Access 2003 and size limitations

H

Heidi

I know Access 2000 and 2002 have a 2 Gig limit. Is this
also true for Acess 2003 or does anyone know what the
limit is?
 
D

Douglas J. Steele

It's still the same. (Not surprising, since it's using the same version of
the Jet engine)
 
G

Greg Kraushaar

It is really still the same as MSA97 too. That had 1GB limit.
It was expanded to 2Gb to allow DoubleByte systems the same amount of
storage as single byte systems. Of course, if you use a single byte
system, you get a bonus!

It it is a worry to you, it is relatively easy to get around the
limit. Just use multiple backends.
 
R

Rolls

2 gig. However, for a properly normalized database this is lots of storage
and should not be a limitation. Be sure that you compact the DB regularly.
 
A

Albert D. Kallal

I have never, ever seen any application that comes even close to approaching
the file size limits.

Unless, some horrible design decision was made, like storing imagines in the
database, then it is un-likely that an application will even come close to
approaching the limits. (so, don't store imainge data in ms-access).

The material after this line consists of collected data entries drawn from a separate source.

Lemma createNewGroup_scene (now : Z) (st : State) :
  wellFormed st ->
  ~ In (mkGroupId now) (map gid (groups st)) ->
  (2 <= List.length (filter (isUngroupedSelected st) (shapes st)))%nat ->
  let st' := fst (createNewGroup now st) in
  wellFormed st' /\
  map id (shapes st') = map id (shapes st) /\
  (forall G', In G' (groups st') ->
              In G' (groups st) \/ (gid G' = mkGroupId now /\ unscaled G')) /\
  selectedIds st' = [mkGroupId now] /\
  keepsScene st st'.
Proof.
  intros Hwf Hfresh Htwo.
  destruct (createNewGroup_result now st (wf_shape_ids st Hwf) Htwo) as (bg & E).
  cbv zeta in E. rewrite E. cbv zeta. cbn [fst].
  set (avgX := average (fun shape => px (position (node shape)))
                       (filter (isUngroupedSelected st) (shapes st))) in *.
  set (avgY := average (fun shape => py (position (node shape)))
                       (filter (isUngroupedSelected st) (shapes st))) in *.
  set (G := {| gid := mkGroupId now;
               gnode := {| g_position := {| px := avgX; py := avgY |};
                           g_rotation := 0; g_scaleX := 1; g_scaleY := 1;
                           g_draggable := true |};
               backgroundNode := bg |}).
  set (change := fun s => if isUngroupedSelected st s
                          then grouped (groups st) (mkGroupId now) avgX avgY s
                          else s).
  assert (Hids : map id (map change (shapes st)) = map id (shapes st)).
  { rewrite map_map. apply map_ext. intros s. unfold change.
    destruct (isUngroupedSelected st s); reflexivity. }
  split; [|split; [exact Hids|split; [|split; [reflexivity|]]]].
  - constructor; cbn [shapes groups].
    + rewrite Hids. apply (wf_shape_ids st Hwf).
    + rewrite map_app. apply NoDup_snoc; [apply (wf_group_ids st Hwf)|exact Hfresh].
    + intros s' Hs'. apply in_map_iff in Hs'. destruct Hs' as (s & <- & Hs).
      destruct (wf_shape_names st Hwf s Hs) as (t & Ht). exists t.
      unfold change. destruct (isUngroupedSelected st s); exact Ht.
    + intros G' HG'. apply in_app_or in HG'. destruct HG' as [HG'|[<-|[]]].
      * apply (wf_group_names st Hwf G' HG').
      * exists now; reflexivity.
    + intros s' Hs'. apply in_map_iff in Hs'. destruct Hs' as (s & <- & Hs).
      unfold change. destruct (isUngroupedSelected st s).
      * cbn [grouped groupId group with_groupId groupChange with_node moveTo].
        split; [reflexivity|]. rewrite map_app. apply in_or_app; right.
        left; reflexivity.
      * pose proof (wf_attached st Hwf s Hs) as Ha.
        destruct (groupId s) as [g|]; [|exact Ha].
        destruct Ha as [Hg Hin]. split; [exact Hg|].
        rewrite map_app. apply in_or_app; left; exact Hin.
  - cbn [groups]. intros G' HG'. apply in_app_or in HG'.
    destruct HG' as [HG'|[<-|[]]]; [left; exact HG'|right; repeat split].
  - intros j s Hs. cbn [shapes groups]. rewrite nth_error_map, Hs. cbn [option_map].
    eexists; split; [reflexivity|].
    pose proof (nth_error_In _ _ Hs) as Hin.
    unfold change. destruct (isUngroupedSelected st s) eqn:Eu.
    + split; [reflexivity|].
      destruct (isUngroupedSelected_layer st s Hwf Hin Eu) as [_ HL].
      unfold placement. apply f_equal2.
      * exact (grouped_keeps_place (groups st) G s Hfresh eq_refl (conj eq_refl eq_refl)).
      * exact (grouped_keeps_turn (groups st) G s avgX avgY Hfresh eq_refl
                 (conj eq_refl eq_refl) HL).
    + split; [reflexivity|].
      apply placement_lookup. intros g Hg.
      pose proof (wf_attached st Hwf s Hin) as Ha.
      destruct (groupId s) as [g'|].
      * destruct Ha as [Hg' Hlive]. rewrite Hg' in Hg. injection Hg as <-.
        destruct (findGroup_live _ _ Hlive) as (G0 & HG0).
        rewrite (findGroup_app_old _ [G] _ _ HG0), HG0. reflexivity.
      * rewrite Ha in Hg; discriminate.
Qed.
(** The index pair [(fsr_id, group)] is outside [[0,numFSRs) x [1,numGroups]]. *)
Definition out_of_range (s : Solver) (fsr_id group : Z) : bool :=
  (fsr_id <? 0) || (fsr_id >=? _num_FSRs s) ||
  (group <=? 0) || (group >? _num_groups s).

(** The source of region [fsr_id] and group [group] as the specification
    writes it: the fission sum divided by [kEff * chi[group]] for a
    fissionable material, plus the in-scatter sum, plus the fixed source, the
    whole scaled by [1/(4 pi)]. *)
Definition spec_FSRSource_with (s : Solver) (material : Material)
  (fsr_id group : Z) (fixedSource : FP_PRECISION) : FP_PRECISION :=
  let num_groups := Z.to_nat (_num_groups s) in
  let scalarFlux e := entry (_scalar_flux s) (idx2 (_num_groups s) fsr_id e) in
  (((if mat_fissionable material then
       sum_groups num_groups 0
         (fun e => scalarFlux e * mat_nu_sigma_f material e)
       / (_k_eff s * mat_chi material (group - 1))
     else 0)
    + sum_groups num_groups 0
        (fun e => scalarFlux e * mat_sigma_s material e (group - 1))
    + fixedSource) * ONE_OVER_FOUR_PI)%Q.

Definition spec_FSRSource (s : Solver) (material : Material)
  (fsr_id group : Z) : FP_PRECISION :=
  spec_FSRSource_with s material fsr_id group
    (entry (_fixed_sources s) (idx2 (_num_groups s) fsr_id (group - 1))).
(* ===== verification/Swtmr.v ===== *)
(** * Software timers (swtmr.c)

    Running timers are in one of two lists sorted by wake-up time, one for
    this round of the tick counter and one for the next; the list heads are
    timers with the wake-up time 0xFFFFFFFF.  All changes are made by the
    timer task: the API sends it messages through a queue.  A pass of the
    task's loop is in two parts, because [dos_queue_read] may block in its
    middle.  The functions the timers call are the argument [callback]. *)

From S2P Require Import Prelude TaskList Mem Priority Kernel Sched Task Sem Queue.

Definition dos_swtmr_mode_one : Z := 0x01.
Definition dos_swtmr_mode_period : Z := 0x02.
Definition dos_swtmr_mode_mask : Z := 0x03.

Definition dos_swtmr_opt_start : Z := 0x01.
Definition dos_swtmr_opt_stop : Z := 0x02.
Definition dos_swtmr_opt_delete : Z := 0x04.
Definition dos_swtmr_opt_overflow : Z := 0x08.

Definition DOS_SWTMR_STATUS_UNUSED : Z := 0x00.
Definition DOS_SWTMR_STATUS_CREATE : Z := 0x01.
Definition DOS_SWTMR_STATUS_RUNNING : Z := 0x02.
Definition DOS_SWTMR_STATUS_STOP : Z := 0x04.

Definition DOS_SWTMR_QUEUE_SIZE : Z := 4.
Definition DOS_SWTMR_TASK_SIZE : Z := 1024.
Definition DOS_SWTMR_TASK_PRIORITY : Z := 0.
Definition DOS_SWTMR_TASK_TICK : Z := 20.

(** ** Fields *)

Definition swtmr_set_prev (p : swtmr_ptr) (v : dos_swtmr) : dos_swtmr :=
  mk_swtmr p (swtmr_next v) (swtmr_parameter v) (swtmr_call_backe v) (swtmr_status v)
    (swtmr_mode v) (swtmr_timeout v) (swtmr_wake_time v).
Definition swtmr_set_next (p : swtmr_ptr) (v : dos_swtmr) : dos_swtmr :=
  mk_swtmr (swtmr_prev v) p (swtmr_parameter v) (swtmr_call_backe v) (swtmr_status v)
    (swtmr_mode v) (swtmr_timeout v) (swtmr_wake_time v).
Definition swtmr_set_status (s : Z) (v : dos_swtmr) : dos_swtmr :=
  mk_swtmr (swtmr_prev v) (swtmr_next v) (swtmr_parameter v) (swtmr_call_backe v) s
    (swtmr_mode v) (swtmr_timeout v) (swtmr_wake_time v).
Definition swtmr_set_wake_time (w : Z) (v : dos_swtmr) : dos_swtmr :=
  mk_swtmr (swtmr_prev v) (swtmr_next v) (swtmr_parameter v) (swtmr_call_backe v)
    (swtmr_status v) (swtmr_mode v) (swtmr_timeout v) w.

Definition getw {A} (f : swtmr_globals -> A) : kprog A := gets (fun k => f (k_swtmr k)).

(** ** The timer lists *)

Definition _dos_swtmr_switch_ptr : kprog unit :=
  modify (fun k => let g := k_swtmr k in
    set_k_swtmr (mk_swtmr_globals (dos_swtmr_queue g) (dos_swtmr_tcb g)
      (dos_swtmr_overflow_ptr g) (dos_swtmr_ptr g)) k).

(** [for (item = head; item->next->wake_time <= wake_time; item = item->next);] *)
Fixpoint swtmr_position (fuel : nat) (swtmr_item : swtmr_ptr) (wake_time : Z) :
    kprog swtmr_ptr :=
  match fuel with
  | O => fun _ => NoFuel
  | S fuel' =>
      it ← swtmr_at swtmr_item;
      nx ← swtmr_at (swtmr_next it);
      if swtmr_wake_time nx <=? wake_time
      then swtmr_position fuel' (swtmr_next it) wake_time
      else mret swtmr_item
  end.

Definition _dos_swtmr_start (swtmr : swtmr_ptr) : kprog unit :=
  cur_time ← dos_get_tick;
  v ← swtmr_at swtmr;
  let wake := u32 (cur_time + swtmr_timeout v) in
  upd_swtmr swtmr (swtmr_set_wake_time wake);;
  fuel ← gets (fun k => S (size (k_swtmrs k)));
  swtmr_item ← (if wake <? cur_time then
                  head ← getw dos_swtmr_overflow_ptr; swtmr_position fuel head wake
                else if wake =? 0xFFFFFFFF then
                  head ← getw dos_swtmr_ptr; h ← swtmr_at head; mret (swtmr_prev h)
                else head ← getw dos_swtmr_ptr; swtmr_position fuel head wake);
  it ← swtmr_at swtmr_item;
  upd_swtmr swtmr (swtmr_set_next (swtmr_next it));;
  v ← swtmr_at swtmr;
  upd_swtmr (swtmr_next v) (swtmr_set_prev swtmr);;
  upd_swtmr swtmr (swtmr_set_prev swtmr_item);;
  upd_swtmr swtmr_item (swtmr_set_next swtmr);;
  upd_swtmr swtmr (swtmr_set_status DOS_SWTMR_STATUS_RUNNING).

Definition _dos_swtmr_stop (swtmr : swtmr_ptr) : kprog unit :=
  head ← getw dos_swtmr_ptr;
  h ← swtmr_at head;
  (if decide (swtmr_next h = swtmr)
   then v ← swtmr_at swtmr; upd_swtmr head (swtmr_set_next (swtmr_next v))
   else mret tt);;
  v ← swtmr_at swtmr;
  upd_swtmr (swtmr_prev v) (swtmr_set_next (swtmr_next v));;
  v ← swtmr_at swtmr;
  upd_swtmr (swtmr_next v) (swtmr_set_prev (swtmr_prev v));;
  upd_swtmr swtmr (swtmr_set_status DOS_SWTMR_STATUS_STOP);;
  upd_swtmr swtmr (swtmr_set_prev swtmr);;
  upd_swtmr swtmr (swtmr_set_next swtmr).

(** [memset(swtmr, 0, sizeof(struct dos_swtmr))] *)
Definition swtmr_zero : dos_swtmr := mk_swtmr (Swtmr DOS_NULL) (Swtmr DOS_NULL) 0 0 0 0 0 0.

Definition swtmr_addr (swtmr : swtmr_ptr) : Z :=
  match swtmr with Swtmr a => a | _ => DOS_NULL end.

(** A status that no case of the [switch] names goes to [stop] as well. *)
Definition _dos_swtmr_delete (swtmr : swtmr_ptr) : kprog Z :=
  if decide (swtmr = Swtmr DOS_NULL) then mret DOS_NOK
  else
    v ← swtmr_at swtmr;
    if swtmr_status v =? DOS_SWTMR_STATUS_UNUSED then mret DOS_NOK
    else
      (if (swtmr_status v =? DOS_SWTMR_STATUS_CREATE) ||
          (swtmr_status v =? DOS_SWTMR_STATUS_STOP) then mret tt
       else _dos_swtmr_stop swtmr);;
      dos_mem_free (swtmr_addr swtmr);;
      modify (put_swtmr swtmr swtmr_zero);;
      mret DOS_OK.

(** ** Messages *)

(** A 32-bit word in memory, least significant byte first. *)
Definition le32 (x : Z) : list Z :=
  [u8 x; u8 (Z.shiftr x 8); u8 (Z.shiftr x 16); u8 (Z.shiftr x 24)].
Definition of_le32 (bs : list Z) : Z :=
  match bs with
  | [a; b; c; d] => a + Z.shiftl b 8 + Z.shiftl c 16 + Z.shiftl d 24
  | _ => 0
  end.

(** [struct dos_swtmr_msg] *)
Definition swtmr_msg (op swtmr : Z) : list Z := le32 op ++ le32 swtmr.
Definition msg_opt (msg : list Z) : Z := of_le32 (take 4 msg).
Definition msg_swtmr (msg : list Z) : Z := of_le32 (take 4 (drop 4 msg)).

Definition _dos_swtmr_make_msg (swtmr op : Z) : kprog (call (Z * list Z)) :=
  if (swtmr =? DOS_NULL) && negb (op =? dos_swtmr_opt_overflow)
  then mret (Return (DOS_NOK, []))
  else
    queue ← getw dos_swtmr_queue;
    dos_queue_write queue (Some (swtmr_msg op swtmr)) SIZEOF_SWTMR_MSG 0.

Definition dos_swtmr_start (swtmr : Z) : kprog (call (Z * list Z)) :=
  _dos_swtmr_make_msg swtmr dos_swtmr_opt_start.
Definition dos_swtmr_stop (swtmr : Z) : kprog (call (Z * list Z)) :=
  _dos_swtmr_make_msg swtmr dos_swtmr_opt_stop.
Definition dos_swtmr_delete (swtmr : Z) : kprog (call (Z * list Z)) :=
  _dos_swtmr_make_msg swtmr dos_swtmr_opt_delete.
Definition dos_swtmr_overflow : kprog (call (Z * list Z)) :=
  _dos_swtmr_make_msg DOS_NULL dos_swtmr_opt_overflow.

(** ** The timer task *)

Definition _dos_get_swtmr : kprog swtmr_ptr :=
  head ← getw dos_swtmr_ptr; h ← swtmr_at head; mret (swtmr_next h).

Definition dos_get_swtmr_wake_time : kprog Z :=
  p ← _dos_get_swtmr; v ← swtmr_at p; mret (swtmr_wake_time v).

Definition _dos_swtmr_cmd_handle (opt : Z) (swtmr : swtmr_ptr) : kprog unit :=
  v ← swtmr_at swtmr;
  if swtmr_status v =? DOS_SWTMR_STATUS_UNUSED then mret tt
  else if opt =? dos_swtmr_opt_start then
    (if swtmr_status v =? DOS_SWTMR_STATUS_RUNNING then _dos_swtmr_stop swtmr else mret tt);;
    _dos_swtmr_start swtmr
  else if opt =? dos_swtmr_opt_stop then
    if swtmr_status v =? DOS_SWTMR_STATUS_RUNNING then _dos_swtmr_stop swtmr else mret tt
  else if opt =? dos_swtmr_opt_overflow then _dos_swtmr_switch_ptr
  else if opt =? dos_swtmr_opt_delete then _dos_swtmr_delete swtmr;; mret tt
  else mret tt.

Section timer_task.
Context (callback : Z -> Z -> kprog unit).

Definition _dos_swtmr_timeout_handle (swtmr : swtmr_ptr) : kprog unit :=
  v ← swtmr_at swtmr;
  if negb (swtmr_call_backe v =? DOS_NULL) then
    callback (swtmr_call_backe v) (swtmr_parameter v);;
    _dos_swtmr_stop swtmr;;
    v ← swtmr_at swtmr;
    if swtmr_mode v =? dos_swtmr_mode_period then _dos_swtmr_start swtmr
    else _dos_swtmr_delete swtmr;; mret tt
  else mret tt.

(** [while (cur_time >= wake_swtmr->swtmr_wake_time)] *)
Fixpoint swtmr_timeout_loop (fuel : nat) (wake_swtmr : swtmr_ptr) (cur_time : Z) : kprog unit :=
  match fuel with
  | O => fun _ => NoFuel
  | S fuel' =>
      v ← swtmr_at wake_swtmr;
      if cur_time >=? swtmr_wake_time v then
        _dos_swtmr_timeout_handle wake_swtmr;;
        wake' ← _dos_get_swtmr;
        cur_time' ← dos_get_tick;
        swtmr_timeout_loop fuel' wake' cur_time'
      else mret tt
  end.

(** [_dos_swtmr_task] up to and including [dos_queue_read] ... *)
Definition swtmr_task_wait : kprog (swtmr_ptr * call (Z * list Z)) :=
  wake_swtmr ← _dos_get_swtmr;
  cur_time ← dos_get_tick;
  head ← getw dos_swtmr_ptr;
  wait_time ← (if decide (wake_swtmr = head) then mret DOS_WAIT_FOREVER
               else v ← swtmr_at wake_swtmr; mret (u32 (swtmr_wake_time v - cur_time)));
  queue ← getw dos_swtmr_queue;
  r ← dos_queue_read queue (Some (repeat 0 8)) SIZEOF_SWTMR_MSG wait_time;
  mret (wake_swtmr, r).

(** ... and from there to the end of the pass. *)
Definition swtmr_task_handle (fuel : nat) (wake_swtmr : swtmr_ptr) (r : Z * list Z) :
    kprog unit :=
  if r.1 =? DOS_NOK then
    cur_time ← dos_get_tick;
    swtmr_timeout_loop fuel wake_swtmr cur_time
  else _dos_swtmr_cmd_handle (msg_opt r.2) (Swtmr (msg_swtmr r.2)).

End timer_task.

(** ** Initialisation and creation *)

Definition _Dos_Swtmr_ItemInit (swtmr : swtmr_ptr) : kprog unit :=
  modify (put_swtmr swtmr (mk_swtmr swtmr swtmr 0 0 DOS_SWTMR_STATUS_UNUSED 0 0 0xFFFFFFFF)).

Definition dos_swtmr_init (raw : dos_task_cb) (name entry : Z) : kprog Z :=
  queue ← dos_queue_create DOS_SWTMR_QUEUE_SIZE SIZEOF_SWTMR_MSG;
  modify (fun k => let g := k_swtmr k in
    set_k_swtmr (mk_swtmr_globals queue (dos_swtmr_tcb g) (dos_swtmr_ptr g)
      (dos_swtmr_overflow_ptr g)) k);;
  if queue =? DOS_NULL then mret DOS_NOK
  else
    tcb ← dos_task_create raw name entry DOS_NULL DOS_SWTMR_TASK_SIZE DOS_SWTMR_TASK_PRIORITY
            DOS_SWTMR_TASK_TICK;
    modify (fun k => let g := k_swtmr k in
      set_k_swtmr (mk_swtmr_globals (dos_swtmr_queue g) tcb (dos_swtmr_ptr g)
        (dos_swtmr_overflow_ptr g)) k);;
    if tcb =? DOS_NULL then mret DOS_NOK
    else
      _Dos_Swtmr_ItemInit SwtmrList1;;
      _Dos_Swtmr_ItemInit SwtmrList2;;
      modify (fun k => let g := k_swtmr k in
        set_k_swtmr (mk_swtmr_globals (dos_swtmr_queue g) (dos_swtmr_tcb g)
          SwtmrList1 SwtmrList2) k);;
      mret DOS_OK.

Definition dos_swtmr_create (timeout mode cb param : Z) : kprog Z :=
  swtmr ← dos_mem_alloc SIZEOF_SWTMR;
  if swtmr =? DOS_NULL then mret DOS_NULL
  else if (cb =? DOS_NULL) || (timeout =? 0) then mret DOS_NULL
  else if (Z.land mode dos_swtmr_mode_mask =? 0) ||
          (Z.land mode dos_swtmr_mode_mask =? dos_swtmr_mode_mask) then mret DOS_NULL
  else
    modify (put_swtmr (Swtmr swtmr)
      (mk_swtmr (Swtmr swtmr) (Swtmr swtmr) param cb DOS_SWTMR_STATUS_CREATE mode timeout 0));;
    mret swtmr.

Even a database with 1 million records is still usually 1/5th to 1/10th the
size of 2 gigs.

Unless your tables are all regularly in the 1 million record range, you are
no where near being close to limits. Besides, when the data tables get that
large, you need something better then JET anyway.
 
R

Rolls

Factoid -

I had some idle time once and set up a loop to start at 1, insert that
record into a table, increment by 1, and repeated. Result was 130,000,000+
records, far short of the 2B limit per table. Loop ended when the MBD
exceeded its max limit. Test in Access 97.

BASE 36 loop hit about 85,000,000. We have set up a methodology for
assigning a unique base36 # for each record in the DB which helps with
SQL-Server replacation.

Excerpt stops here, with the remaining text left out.